Narrow stance hack squats and leg extensions with you toes pointed inwards help me.


----------



## big_jim_87 (Jul 9, 2009)

single leg press with foot quite near the center of the foot plate.

feels very nice and can really feel it hitting the sweep


----------



## dtlv (Jul 24, 2009)

big_jim_87 said:


> single leg press with foot quite near the center of the foot plate.
> 
> feels very nice and can really feel it hitting the sweep


Not tried this but heard others suggest it too - might give it a go.

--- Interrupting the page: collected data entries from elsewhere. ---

(** * swarmnode-node: pagination engine and streaming transport

    A shallow embedding of [src/pagination.ts] ([Page], [CursorPage]) and of
    the [WebSocketHandler] class of [src/handlers.ts] ([listen], [stream]),
    together with the properties that the specification states about them.
    Further on come the list requests of [src/client.ts] and
    [src/resources], the two waits for a build ([src/index.ts],
    [src/lib/utils.ts]), and the errors that [HTTPHandler] makes from failed
    responses ([src/error.ts]).

    JavaScript values are untyped at run time, so raw items, transformed
    items and decoded JSON documents all live in one type of values, which
    the development takes as a parameter.  Platform services that are not
    code of this repository are parameters as well: the WHATWG [URL] parser,
    [JSON.parse], and the HTTP transport behind [APIClient.get]. *)

From Stdlib Require Import Ascii String.
From stdpp Require Import gmap strings list fin_maps pretty.

(** ** JavaScript odds and ends *)

(** [!!s] for [s : string | null]: [null] and the empty string are falsy. *)
Definition truthy (s : option string) : bool :=
  match s with
  | None => false
  | Some EmptyString => false
  | Some (String _ _) => true
  end.

(** [Object.fromEntries(entries)]: later entries overwrite earlier ones. *)
Definition fromEntries (entries : list (string * string)) : gmap string (option string) :=
  fold_left (fun m kv => <[kv.1 := Some kv.2]> m) entries ∅.

(** [chunks.join('')] *)
Definition join (chunks : list string) : string :=
  fold_right String.append EmptyString chunks.

(** ** Pagination: [src/pagination.ts] *)

Module Pagination.

Section Options.

Context {JsValue Signal : Type}.

(** [RequestOptions] of [src/client.ts]; an absent field is [None].  A key
    of [query] may be present with value [undefined]. *)
Record RequestOptions := mkOptions {
  query : option (gmap string (option string));
  body : option JsValue;
  headers : option (gmap string string);
  signal : option Signal;
  timeout : option Z;
}.

(** [{ ...options }] for [options?: RequestOptions]: spreading [undefined]
    gives the empty object. *)
Definition spread (options : option RequestOptions) : RequestOptions :=
  match options with
  | Some o => o
  | None => mkOptions None None None None None
  end.

(** [{ ...nextOptions, query: q }] *)
Definition with_query (o : RequestOptions) (q : gmap string (option string)) : RequestOptions :=
  mkOptions (Some q) (body o) (headers o) (signal o) (timeout o).

End Options.

Arguments RequestOptions : clear implicits.

(** The two response shapes.  [current_page] may be missing from the
    payload, which is why [getCurrentPageNumber] has a default. *)
Record PagePaginatedResponse (JsValue : Type) := mkPageResponse {
  page_next : option string;
  page_previous : option string;
  page_results : list JsValue;
  total_count : Z;
  current_page : option Z;
}.

Record CursorPaginatedResponse (JsValue : Type) := mkCursorResponse {
  cursor_next : option string;
  cursor_previous : option string;
  cursor_results : list JsValue;
}.

Arguments mkPageResponse {_}.
Arguments page_next {_}.
Arguments page_previous {_}.
Arguments page_results {_}.
Arguments total_count {_}.
Arguments current_page {_}.
Arguments mkCursorResponse {_}.
Arguments cursor_next {_}.
Arguments cursor_previous {_}.
Arguments cursor_results {_}.

(** What the two page classes read from a response: [response.next] and
    [response.results]. *)
Class Paginated (JsValue Resp : Type) := {
  next : Resp -> option string;
  results : Resp -> list JsValue;
}.

#[export] Instance page_paginated JsValue : Paginated JsValue (PagePaginatedResponse JsValue) :=
  {| next := page_next; results := page_results |}.

#[export] Instance cursor_paginated JsValue : Paginated JsValue (CursorPaginatedResponse JsValue) :=
  {| next := cursor_next; results := cursor_results |}.

(** Errors that can come out of [getNextPage]: the [TypeError] of
    [new URL(...)], or whatever the transport rejected with. *)
Inductive PageError (ApiError : Type) :=
  | InvalidURL (url : string)
  | TransportError (e : ApiError).

Arguments InvalidURL {_}.
Arguments TransportError {_}.

Section Pages.

Context {JsValue Signal ApiError World Resp : Type} `{!Paginated JsValue Resp}.

(** [new URL(s).searchParams] as a list of entries; [None] when the
    constructor throws. *)
Variable url_searchParams : string -> option (list (string * string)).

(** [client.get(path, options)] against some server state. *)
Variable client_get :
  string -> option (RequestOptions JsValue Signal) -> World -> (ApiError + Resp) * World.

#[local] Abbreviation Options := (RequestOptions JsValue Signal).

(** The network as the pages see it: the server state and a spy that
    records every request handed to the transport. *)
Record Net := mkNet {
  world : World;
  calls : list (string * option Options);
}.

Definition get (path : string) (options : option Options) (net : Net) : (ApiError + Resp) * Net :=
  let '(r, w) := client_get path options (world net) in
  (r, mkNet w (calls net ++ [(path, options)])).

(** [class Page] and [class CursorPage]: the [client] field is the
    transport above. *)
Record Page := mkPage {
  path : string;
  response : Resp;
  options : option Options;
  transformer : option (JsValue -> JsValue);
}.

In truth the VL is impossible to isolate completely, but to a limited degree certain exercises like narrow hack squats tend to slightly help increase development there over a long enough period of time.


----------



## Natty.Solider (May 4, 2012)

plate loaded quad raises (hammer strength machine) really hits mine.


----------



## AK-26 (May 29, 2011)

narrow stance aka feet close together on leg press does it for me, but as above you wont be able to isolate them but you can put more emphasis on the outer quad.


----------



## MattGriff (Aug 21, 2012)

Front squats and Olympic Squats

As displayed here from someone who does not train for size - check out that outer sweep


----------



## dtlv (Jul 24, 2009)

MattGriff said:


> Front squats and Olympic Squats
> 
> As displayed here from someone who does not train for size - check out that outer sweep
> 
> View attachment 83253


Powerlifters do tend to have good sweep to their quads, and I have a theory there... the deep muscle fibres of the VL (and RF) heads of the quads are predominantly fast twitch muscle fibre (close to 70%), and those particular areas of the quad may well respond best to consistent heavier training. The teardrop VM is more slow twitch dominant and might do better from lighter lifting and higher reps.


----------



## MattGriff (Aug 21, 2012)

Dtlv74 said:


> Powerlifters do tend to have good sweep to their quads, and I have a theory there... the deep muscle fibres of the VL (and RF) heads of the quads are predominantly fast twitch muscle fibre (close to 70%), and those particular areas of the quad may well respond best to consistent heavier training. The teardrop VM is more slow twitch dominant and might do better from lighter lifting and higher reps.


Quite possibly and to expand on the theory I would also hypothesis after looking at the insertion points and 'feeling' during strongman events that the VF & RF are largely involved in balance under tension.

Powerlifters & Weightlifters all perform a lot of heavy back squatting for very low reps - I would suggest that the additional balance and knee tracking required in a freeweight squat also assists with the 'accidental' building of the outer sweep.


----------



## ianm2585 (Mar 14, 2010)

was informed to do box stepups holding dumbells but couldnt balance well so changed it to stair climbing at work with truck brake discs so long as kept a narrow stance realy felt it in the outer quad more than usual


----------



## dtlv (Jul 24, 2009)

MattGriff said:


> Quite possibly and to expand on the theory I would also hypothesis after looking at the insertion points and 'feeling' during strongman events that the VF & RF are largely involved in balance under tension.
> 
> Powerlifters & Weightlifters all perform a lot of heavy back squatting for very low reps - I would suggest that the additional balance and knee tracking required in a freeweight squat also assists with the 'accidental' building of the outer sweep.


Yeah exactly, that makes a lot of sense - good stuff as always buddy.


----------



## *jay* (Sep 4, 2009)

It seems to be, reading through these replies, that a narrow stance or placement of the feet seems to be the way forward to get the broad sweep that seems to be quite illusive in some. Due to the nature of the muscle in that area being fast twitch i may look at tweaking my leg days and drop the reps down, more weight and definitely a narrower stance. Yet again thanks for all the replies here lads......


----------



## 2scoops (Mar 17, 2012)

I'd go with dtlv and matt grif with the traditional view that front squats help the outer sweep!


----------



## *jay* (Sep 4, 2009)

Will give em a go and mix em up with my leg routine, all in the name of progress.


----------